══ STORED DATA ══
(** [try { m } catch (e) { h(e) }] *)
Definition catch {W A} (m : M W A) (h : exn → M W A) : M W A := λ w,
  match m w with
  | (Ok a, w') => (Ok a, w')
  | (Err e, w') => h e w'
  end.

(** [promise.catch(() => d)] *)
Definition swallow {W A} (d : A) (m : M W A) : M W A := catch m (λ _, mret d).

(** [Promise.allSettled]: the promises are run in the order they are created. *)
Fixpoint all_settled {W A} (ms : list (M W A)) : M W (list (result A)) :=
  match ms with
  | [] => mret []
  | m :: ms' => λ w,
      let '(r, w1) := m w in
      match all_settled ms' w1 with
      | (Ok rs, w2) => (Ok (r :: rs), w2)
      | (Err e, w2) => (Err e, w2)
      end
  end.

(** [for (const x of xs) await f(x)] *)
Fixpoint for_each {W X} (f : X → M W ()) (xs : list X) : M W () :=
  match xs with
  | [] => mret ()
  | x :: xs' => _ ← f x; for_each f xs'
  end.

(** The same loop with an accumulator the body updates. *)
Fixpoint fold_each {W X S} (f : S → X → M W S) (s : S) (xs : list X) : M W S :=
  match xs with
  | [] => mret s
  | x :: xs' => s' ← f s x; fold_each f s' xs'
  end.

(** ** Weakest preconditions *)

(** [wp m Q w]: run from [w], the method settles in a result and a world
    that satisfy [Q].  Methods are total functions, so this is total
    correctness. *)
Definition wp {W A} (m : M W A) (Q : result A → W → Prop) (w : W) : Prop :=
  let '(r, w') := m w in Q r w'.
#[global] Arguments wp : simpl never.

Section wp_rules.
Context {W : Type}.

Lemma wp_ret {A} (a : A) (Q : result A → W → Prop) w :
  Q (Ok a) w → wp (mret a) Q w.
Proof. done. Qed.

Lemma wp_raise {A} e (Q : result A → W → Prop) w :
  Q (Err e) w → wp (raise e) Q w.
Proof. done. Qed.

Lemma wp_lift {A} (x : result A) (Q : result A → W → Prop) w : Q x w → wp (lift x) Q w.
Proof. done. Qed.

Lemma wp_bind {A B} (m : M W A) (k : A → M W B) Q w :
  wp m (λ r w', match r with
                | Ok a => wp (k a) Q w'
                | Err e => Q (Err e) w'
                end) w →
  wp (m ≫= k) Q w.
Proof.
  unfold wp, mbind, M_bind. destruct (m w) as [[a | e] w']; done.
Qed.

Lemma wp_catch {A} (m : M W A) h Q w :
  wp m (λ r w', match r with
                | Ok a => Q (Ok a) w'
                | Err e => wp (h e) Q w'
                end) w →
  wp (catch m h) Q w.
Proof. unfold wp, catch. destruct (m w) as [[a | e] w']; done. Qed.

Lemma catch_wp {A} (m : M W A) h Q w :
  wp (catch m h) Q w →
  wp m (λ r w', match r with
                | Ok a => Q (Ok a) w'
                | Err e => wp (h e) Q w'
                end) w.
Proof. unfold wp, catch. destruct (m w) as [[a | e] w']; done. Qed.

Lemma wp_swallow {A} (d : A) (m : M W A) Q w :
  wp m (λ r w', Q (Ok (match r with Ok a => a | Err _ => d end)) w') w →
  wp (swallow d m) Q w.
Proof.
  intros H. apply wp_catch. revert H. unfold wp.
  destruct (m w) as [[a | e] w']; done.
Qed.

Lemma wp_mono {A} (m : M W A) (Q Q' : result A → W → Prop) w :
  wp m Q w → (∀ r w', Q r w' → Q' r w') → wp m Q' w.
Proof. unfold wp. destruct (m w). eauto. Qed.

Lemma wp_and {A} (m : M W A) (Q Q' : result A → W → Prop) w :
  wp m Q w → wp m Q' w → wp m (λ r w', Q r w' ∧ Q' r w') w.
Proof. unfold wp. destruct (m w). done. Qed.

(** A [wp] statement read on the run itself. *)
Lemma wp_run {A} (m : M W A) Q w r w' : wp m Q w → m w = (r, w') → Q r w'.
Proof. unfold wp. intros H Hm. by rewrite Hm in H. Qed.

Lemma wp_at {A} (m : M W A) Q w r : wp m Q w → (m w).1 = r → Q r (m w).2.
Proof. unfold wp. destruct (m w). by intros H <-. Qed.

Lemma wp_intro {A} (m : M W A) (Q : result A → W → Prop) w :
  (∀ r w', m w = (r, w') → Q r w') → wp m Q w.
Proof. unfold wp. destruct (m w). eauto. Qed.

(** A step that is known not to reject. *)
Lemma wp_is_ok {A} (m : M W A) (Q : result A → W → Prop) w :
  is_ok (m w).1 = true → wp m (λ r w', is_ok r = true → Q r w') w → wp m Q w.
Proof. unfold wp. destruct (m w). auto. Qed.
(* ===== verification/Schema.v ===== *)
(** * The data the gateway exchanges: Prisma rows, queue payloads, principals

    The row types are those of [prisma/schema.prisma], restricted to the
    columns some modelled operation reads or writes; the queue payloads and
    [AuthenticatedProtocol] are the interfaces of [src/common/types].  A
    [DateTime] is its number of milliseconds since the epoch, a [BigInt] or
    [Int] column a [Z], and a string union of TypeScript an inductive type. *)

From stdpp Require Import pretty.
From S2P Require Import Prelude.

(** ** String unions *)

(** [NotificationStatus], with the status ['blocked'] that
    [NotifyService.queueSandboxNotification] also stores. *)
Inductive NotificationStatus :=
| Queued | Processing | Delivered | Partial | Failed
| OptedOut | Duplicate | Digested | Blocked.

#[export] Instance NotificationStatus_eq_dec : EqDecision NotificationStatus.
Proof. solve_decision. Defined.

Inductive channel := Email | Telegram | Sms.

#[export] Instance channel_eq_dec : EqDecision channel.
Proof. solve_decision. Defined.

Inductive priority := Normal | Important | Critical.

#[export] Instance priority_eq_dec : EqDecision priority.
Proof. solve_decision. Defined.

Inductive environment := Production | Sandbox.

#[export] Instance environment_eq_dec : EqDecision environment.
Proof. solve_decision. Defined.

Inductive verdict := Pass | Review | Block.

#[export] Instance verdict_eq_dec : EqDecision verdict.
Proof. solve_decision. Defined.

Inductive VerificationStatus := UNVERIFIED | VPENDING | VERIFIED | VREJECTED | FLAGGED.

#[export] Instance VerificationStatus_eq_dec : EqDecision VerificationStatus.
Proof. solve_decision. Defined.

Inductive TemplateStatus := DRAFT | APPROVED | PENDING_REVIEW | TREJECTED.

#[export] Instance TemplateStatus_eq_dec : EqDecision TemplateStatus.
Proof. solve_decision. Defined.

Inductive ScheduledJobStatus := PENDING | RUNNING | COMPLETED | CANCELLED | FAILED.

#[export] Instance ScheduledJobStatus_eq_dec : EqDecision ScheduledJobStatus.
Proof. solve_decision. Defined.

Inductive ScheduleType := ONE_TIME | RECURRING.

#[export] Instance ScheduleType_eq_dec : EqDecision ScheduleType.
Proof. solve_decision. Defined.

Inductive BounceType := Hard | Soft | Complaint.

#[export] Instance BounceType_eq_dec : EqDecision BounceType.
Proof. solve_decision. Defined.

(** ** Principals *)

(** [AuthenticatedProtocol] *)
Record AuthenticatedProtocol := {
  ap_protocolId : string;
  ap_protocolPubkey : string;
  ap_apiKeyId : string;
  ap_tier : Z;
  ap_scopes : list string;
  ap_environment : environment;
  ap_isActive : bool;
  ap_sendsThisPeriod : option Z;
  ap_name : option string;
  ap_overageEnabled : option bool;
  ap_isTestKey : option bool;
  ap_testKeyType : option string;
  ap_verificationStatus : option VerificationStatus;
}.

(** ** Prisma models *)

Record Notification := {
  n_id : string;
  n_protocolId : string;
  n_walletHash : string;
  n_status : NotificationStatus;
  n_category : string;
  n_subjectHash : string;
  n_idempotencyKey : option string;
  n_writeReceipt : bool;
  n_queuedAt : Z;
  n_processingAt : option Z;
  n_deliveredAt : option Z;
  n_receiptTx : option string;
  n_receiptFailureReason : option string;
  n_lastReceiptAttemptAt : option Z;
  n_sesMessageId : option string;
  n_emailProvider : option string;
  n_bounce : bool;
  n_bounceType : option BounceType;
  n_errorCode : option string;
  n_retryCount : Z;
  n_arweaveId : option string;
  n_ciphertext : option string;
  n_nonce : option string;
  n_riskScore : option Z;
  n_scanVerdict : option verdict;
  n_trackingEnabled : bool;
}.
(* ===== verification/External.v ===== *)
(** * The services the gateway talks to, as interfaces with laws

    PostgreSQL behind Prisma, Redis, BullMQ and the delivery networks are not
    code of the repository.  Each is a class of operations over an abstract
    state ([Prisma], [RedisClient], [BullMQ], [Network]) and a class of the
    documented laws the gateway relies on; every operation may also reject,
    and then has no effect (a send may have left before it rejects).  The
    gateway's methods run in the monad [M World], and each operation comes
    with a weakest-precondition rule over the observable [view] of the world.

    [Memory.v] has an implementation with scheduled failures that discharges
    the laws; the witnesses run on it. *)

From Stdlib Require Import Ascii String.
From S2P Require Import Prelude Schema.

Open Scope list_scope.
Open Scope Z_scope.

(** ** Tables *)

Definition Tables : Type := ∀ m : model, gmap string (row m).

Definition upd (m : model) (f : gmap string (row m) → gmap string (row m))
    (t : Tables) : Tables := λ m',
  match decide (m = m') with
  | left e =>
      match e in _ = m'' return gmap string (row m'') with
      | eq_refl => f (t m)
      end
  | right _ => t m'
  end.

Lemma upd_eq m f t : upd m f t m = f (t m).
Proof.
  unfold upd. destruct (decide (m = m)) as [e |]; [| done].
  by rewrite (proof_irrel e eq_refl).
Qed.

Lemma upd_ne m m' f t : m ≠ m' → upd m f t m' = t m'.
Proof. unfold upd. by destruct (decide (m = m')). Qed.

(** A query selects on the key and the row, orders by a numeric column
    (ascending; a descending order is on the negated column). *)
Abbreviation where_ m := (string → row m → bool).
Abbreviation order_by m := (option (row m → Z)).

Definition by_id (m : model) (id : string) : where_ m := λ k _, bool_decide (k = id).

(** [update ... where]: every selected row is rewritten. *)
Definition update_where {m} (p : where_ m) (f : row m → row m)
    (t : gmap string (row m)) : gmap string (row m) :=
  map_imap (λ k r, Some (if p k r then f r else r)) t.

Definition delete_where {m} (p : where_ m) (t : gmap string (row m)) :
    gmap string (row m) :=
  map_imap (λ k r, if p k r then None else Some r) t.

Lemma lookup_update_where {m} (p : where_ m) f t k :
  update_where p f t !! k = (λ r, if p k r then f r else r) <$> t !! k.
Proof.
  unfold update_where. rewrite map_lookup_imap. by destruct (t !! k).
Qed.

Lemma lookup_delete_where {m} (p : where_ m) t k :
  delete_where p t !! k = t !! k ≫= λ r, if p k r then None else Some r.
Proof. unfold delete_where. by rewrite map_lookup_imap. Qed.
═══
» WHAT NEEDS TO BE DONE: Produce only the lines from the line containing "n_ciphertext : option string;" through the line containing "state ([Prisma], [RedisClient], [BullMQ], [Network])", inclusive of both, exactly as they stand in the entries above.

» WRITTEN RESPONSE:
  n_ciphertext : option string;
  n_nonce : option string;
  n_riskScore : option Z;
  n_scanVerdict : option verdict;
  n_trackingEnabled : bool;
}.
(* ===== verification/External.v ===== *)
(** * The services the gateway talks to, as interfaces with laws

    PostgreSQL behind Prisma, Redis, BullMQ and the delivery networks are not
    code of the repository.  Each is a class of operations over an abstract
    state ([Prisma], [RedisClient], [BullMQ], [Network]) and a class of the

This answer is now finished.